### ABOUT THIS EXERCISE
Show every line in the records below that contains the word "exact".

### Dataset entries
Ltac byte_bits :=
  unfold ModeFlag, LYCandLYCompareType, EnableHBlankInt, EnableVBlankInt,
    EnableOAMInt, EnableLYCandLYInt, mode_code in *;
  cbv beta iota;
  apply Z.bits_inj'; intros k Hk; bit_rewrite;
  let H := fresh in
  destruct (Z.ltb_spec k 8) as [H|H];
  [ assert (k = 0 \/ k = 1 \/ k = 2 \/ k = 3 \/ k = 4 \/ k = 5 \/ k = 6 \/ k = 7)
      as [->|[->|[->|[->|[->|[->|[->| ->]]]]]]] by lia;
    repeat match goal with
    | E : Z.testbit ?z ?j = _ |- context [Z.testbit ?z ?j] => rewrite E
    end;
    abstract_bits;
    repeat match goal with b : bool |- _ => destruct b end;
    try reflexivity
  | repeat match goal with
    | |- context [Z.testbit ?z k] =>
        rewrite (byte_bits_high z k) by (assumption || lia)
    end;
    cbn [andb orb negb]; rewrite ?andb_false_r; try reflexivity ].

Lemma test_bit r j : 0 <= j -> test r (2 ^ j) = Z.testbit r j.
Proof.
  intros Hj. unfold test.
  assert (Z.land r (2 ^ j) = if Z.testbit r j then 2 ^ j else 0) as ->.
  { apply Z.bits_inj'. intros k Hk. rewrite Z.land_spec, Z.pow2_bits_eqb by lia.
    destruct (Z.eqb_spec j k) as [->|Hne].
    - destruct (Z.testbit r k); [rewrite Z.pow2_bits_true by lia; reflexivity|].
      rewrite Z.bits_0. reflexivity.
    - rewrite andb_false_r. destruct (Z.testbit r j); [|rewrite Z.bits_0; reflexivity].
      rewrite Z.pow2_bits_false by lia. reflexivity. }
  destruct (Z.testbit r j); [|reflexivity].
  destruct (Z.eqb_spec (2 ^ j) 0) as [E|E]; [|reflexivity].
  pose proof (Z.pow_pos_nonneg 2 j). lia.
Qed.

Lemma disabled_status st :
  u8 (Z.lor (u8 (Z.land st (Z.lnot ModeFlag))) (Z.land (mode_code HBlank) 3))
  = Z.land (u8 st) 252.
Proof. byte_bits. Qed.

(** Projections of assignments, and nothing else. *)
Ltac proj_simpl :=
  cbn [fst snd window_draw_flag previously_disabled num_obj_on_scanline cycles
       window_line_y render_flags status lcd_control background_palette
       object_palette_0 object_palette_1 screen_scroll_y screen_scroll_x
       window_y window_x line_y line_y_compare mode vram oam framebuffer
       framebuffer_complete bg_color_table objects_on_scanline
       set_window_draw_flag set_previously_disabled set_num_obj_on_scanline
       set_cycles set_window_line_y set_status set_line_y set_mode
       set_framebuffer set_framebuffer_complete set_bg_color_table
       set_objects_on_scanline] in *.

(** Case analysis on every comparison and flag test of the goal. *)
Ltac split_tests :=
  repeat match goal with
  | |- context [?a <=? ?b] => destruct (a <=? b) eqn:?
  | |- context [?a <? ?b] => destruct (a <? b) eqn:?
  | |- context [?a =? ?b] => destruct (a =? b) eqn:?
  | |- context [test ?a ?b] => destruct (test a b) eqn:?
  end.

(** The loops are used through their frame lemmas: each call is replaced by
    a state of which only the kept members are known. *)
Ltac forget_loops :=
  repeat match goal with
  | |- context [scan_oam ?x] =>
      let K := fresh "K" in let r := fresh "r" in let E := fresh in
      pose proof (scan_oam_kept x) as K;
      remember (scan_oam x) as r eqn:E; clear E
  | |- context [render_scanline ?ct ?x] =>
      let K := fresh "K" in let r := fresh "r" in let E := fresh in
      pose proof (render_scanline_kept ct x) as K;
      remember (render_scanline ct x) as r eqn:E; clear E
  end.

(** ** The frame of [step] *)

Section StepFrame.
Variable color_table : Z -> Color.

Lemma wake_config s : config (wake s) = config s.
Proof. unfold wake. destruct (previously_disabled s); reflexivity. Qed.


Lemma dispatch_config allow s :
  config (fst (dispatch color_table allow s)) = config s.
Proof.
  unfold dispatch.
  destruct (mode s);
    repeat match goal with |- context [if ?c then _ else _] => destruct c end;
    try reflexivity; cbn [fst]; forget_loops;
    apply kept_config in K;
    first [rewrite <- K; reflexivity | rewrite K; reflexivity].
Qed.

Lemma check_ly_lyc_config allow s : config (fst (check_ly_lyc allow s)) = config s.
Proof.
  unfold check_ly_lyc. cbv zeta.
  repeat match goal with |- context [if ?c then _ else _] => destruct c end;
    reflexivity.
Qed.

Lemma finish_config allow s : config (fst (finish allow s)) = config s.
Proof.
  unfold finish.
  pose proof (check_ly_lyc_config allow s) as H.
  destruct (check_ly_lyc allow s) as [s1 irq]. cbn [fst] in *.
  rewrite <- H.
  destruct (window_y s1 =? line_y s1); reflexivity.
Qed.

Lemma step_config n s : config (fst (step color_table n s)) = config s.
Proof.
  unfold step.
  destruct (negb (test (lcd_control s) LCDControlFlags.DisplayEnable));
    [reflexivity|].
  cbv zeta.
  match goal with |- context [dispatch _ ?a ?s0] =>
    pose proof (dispatch_config a s0) as H1;
    destruct (dispatch color_table a s0) as [s1 irq1]
  end.
  match goal with |- context [finish ?a ?s0] =>
    pose proof (finish_config a s0) as H2;
    destruct (finish a s0) as [s2 irq2]
  end.
  cbn [fst] in *. rewrite H2, H1. apply wake_config.
Qed.

End StepFrame.

(** ** The mode state machine *)

Section Machine.
Variable color_table : Z -> Color.

Lemma stat_any_eq a b :
  status a = status b -> mode a = mode b -> stat_any a = stat_any b.
Proof. unfold stat_any, check_stat. intros -> ->. reflexivity. Qed.

Lemma wake_status s : status (wake s) = status s.
Proof. unfold wake. destruct (previously_disabled s); reflexivity. Qed.

Lemma wake_mode s : mode (wake s) = mode s.
Proof. unfold wake. destruct (previously_disabled s); reflexivity. Qed.

Lemma step_on n s :
  display_on s = true ->
  step color_table n s =
    let s0 := set_cycles (u32 (cycles (wake s) + n)) (wake s) in
    let allow := negb (stat_any s) in
    let d := dispatch color_table allow s0 in
    let f := finish allow (fst d) in
    (fst f, snd d ++ snd f).
Proof.
  unfold display_on, step. intros ->. cbn [negb]. cbv zeta.
  rewrite (stat_any_eq (set_cycles (u32 (cycles (wake s) + n)) (wake s)) s)
    by (cbn [status mode set_cycles]; auto using wake_status, wake_mode).
  destruct (dispatch color_table (negb (stat_any s)) _) as [s1 i1].
  cbn [fst snd]. destruct (finish (negb (stat_any s)) s1) as [s2 i2].
  reflexivity.
Qed.

Lemma step_off n s :
  display_on s = false ->
  step color_table n s =
    (set_previously_disabled true
       (or_mode_bits (set_stat ModeFlag false (set_mode HBlank s))), []).
Proof. unfold display_on, step. intros ->. reflexivity. Qed.


Lemma dispatch_machine_eq allow s :
  machine (fst (dispatch color_table allow s)) = dispatch_machine s.
Proof.
  unfold dispatch, dispatch_machine. cbv zeta. proj_simpl.
  destruct (mode s) eqn:M;
    repeat match goal with |- context [if ?c then _ else _] => destruct c end;
    proj_simpl; forget_loops;
    try (apply kept_machine in K); unfold machine in *; proj_simpl;
    congruence.
Qed.

Lemma dispatch_requests_eq allow s :
  snd (dispatch color_table allow s) = dispatch_requests allow s.
Proof.
  unfold dispatch, dispatch_requests, stat_if, check_stat. cbv zeta. proj_simpl.
  destruct (mode s); split_tests; destruct allow; reflexivity.
Qed.

End Machine.

(** ** C10 and C8: what [step] leaves alone, the display-off path, the soft reset *)

Section StepEdges.
Variable color_table : Z -> Color.

(** C10.  An advance call never writes VRAM, OAM or a configuration register
    (control, scroll X/Y, window X/Y, the three palettes, LYC, the
    render-layer mask), whatever the state and the cycle count; every other
    member (mode, accumulator, line counter, window latch and line counter,
    disabled flag, status, sprite selection, both framebuffers, shadow table)
    is outside this frame. *)
Theorem step_preserves_memories_and_configuration (n : Z) (s : PPU) :
  let s' := fst (step color_table n s) in
  vram s' = vram s /\ oam s' = oam s /\
  lcd_control s' = lcd_control s /\
  screen_scroll_x s' = screen_scroll_x s /\
  screen_scroll_y s' = screen_scroll_y s /\
  window_x s' = window_x s /\ window_y s' = window_y s /\
  background_palette s' = background_palette s /\
  object_palette_0 s' = object_palette_0 s /\
  object_palette_1 s' = object_palette_1 s /\
  line_y_compare s' = line_y_compare s /\
  render_flags s' = render_flags s.
Proof.
  intros s'. pose proof (step_config color_table n s) as H.
  fold s' in H. unfold config in H.
  repeat split; congruence.
Qed.


End StepEdges.

(** ** Lines 168-174 *)

Lemma test_4 r : test r 4 = Z.testbit r 2.
Proof. exact (test_bit r 2 ltac:(lia)). Qed.
Lemma test_8 r : test r 8 = Z.testbit r 3.
Proof. exact (test_bit r 3 ltac:(lia)). Qed.
Lemma test_16 r : test r 16 = Z.testbit r 4.
Proof. exact (test_bit r 4 ltac:(lia)). Qed.
Lemma test_32 r : test r 32 = Z.testbit r 5.
Proof. exact (test_bit r 5 ltac:(lia)). Qed.
Lemma test_64 r : test r 64 = Z.testbit r 6.
Proof. exact (test_bit r 6 ltac:(lia)). Qed.

(** A flag test of a byte expression, bit by bit. *)
Ltac flag_bits :=
  unfold check_stat, finish_status, ModeFlag, LYCandLYCompareType,
    EnableHBlankInt, EnableVBlankInt, EnableOAMInt, EnableLYCandLYInt in *;
  proj_simpl;
  rewrite ?test_4, ?test_8, ?test_16, ?test_32, ?test_64 in *;
  bit_rewrite; abstract_bits;
  repeat match goal with b : bool |- _ => destruct b end;
  try reflexivity.

Lemma finish_status_enable s flag :
  flag = EnableHBlankInt \/ flag = EnableVBlankInt \/ flag = EnableOAMInt \/
  flag = EnableLYCandLYInt ->
  test (finish_status s) flag = test (status s) flag.
Proof.
  intros [->|[->|[->| ->]]]; unfold finish_status;
    destruct (line_y s =? line_y_compare s), (mode s); flag_bits.
Qed.

Lemma finish_status_compare s :
  test (finish_status s) LYCandLYCompareType = (line_y s =? line_y_compare s).
Proof.
  unfold finish_status.
  destruct (line_y s =? line_y_compare s), (mode s); flag_bits.
Qed.

Lemma finish_status_mode s : Z.land (finish_status s) 3 = mode_code (mode s).
Proof.
  unfold finish_status.
  destruct (line_y s =? line_y_compare s), (mode s); byte_bits.
Qed.

Lemma finish_status_byte s : 0 <= finish_status s < 256.
Proof. unfold finish_status. apply u8_range. Qed.

Lemma finish_status_settled s :
  0 <= status s < 256 ->
  Z.land (status s) 3 = mode_code (mode s) ->
  check_stat LYCandLYCompareType s = (line_y s =? line_y_compare s) ->
  finish_status s = status s.
Proof.
  intros Hb Hm Hc. unfold finish_status, check_stat in *.
  rewrite <- Hc. unfold LYCandLYCompareType in *. rewrite test_4.
  assert (Z.testbit (status s) 0 = Z.testbit (mode_code (mode s)) 0) as H0
    by (rewrite <- Hm, Z.land_spec; change (Z.testbit 3 0) with true;
        symmetry; apply andb_true_r).
  assert (Z.testbit (status s) 1 = Z.testbit (mode_code (mode s)) 1) as H1
    by (rewrite <- Hm, Z.land_spec; change (Z.testbit 3 1) with true;
        symmetry; apply andb_true_r).
  clear Hm Hc.
  destruct (Z.testbit (status s) 2) eqn:E2, (mode s); byte_bits.
Qed.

### ANSWER TO THIS EXERCISE
Proof. exact (test_bit r 2 ltac:(lia)). Qed.
Proof. exact (test_bit r 3 ltac:(lia)). Qed.
Proof. exact (test_bit r 4 ltac:(lia)). Qed.
Proof. exact (test_bit r 5 ltac:(lia)). Qed.
Proof. exact (test_bit r 6 ltac:(lia)). Qed.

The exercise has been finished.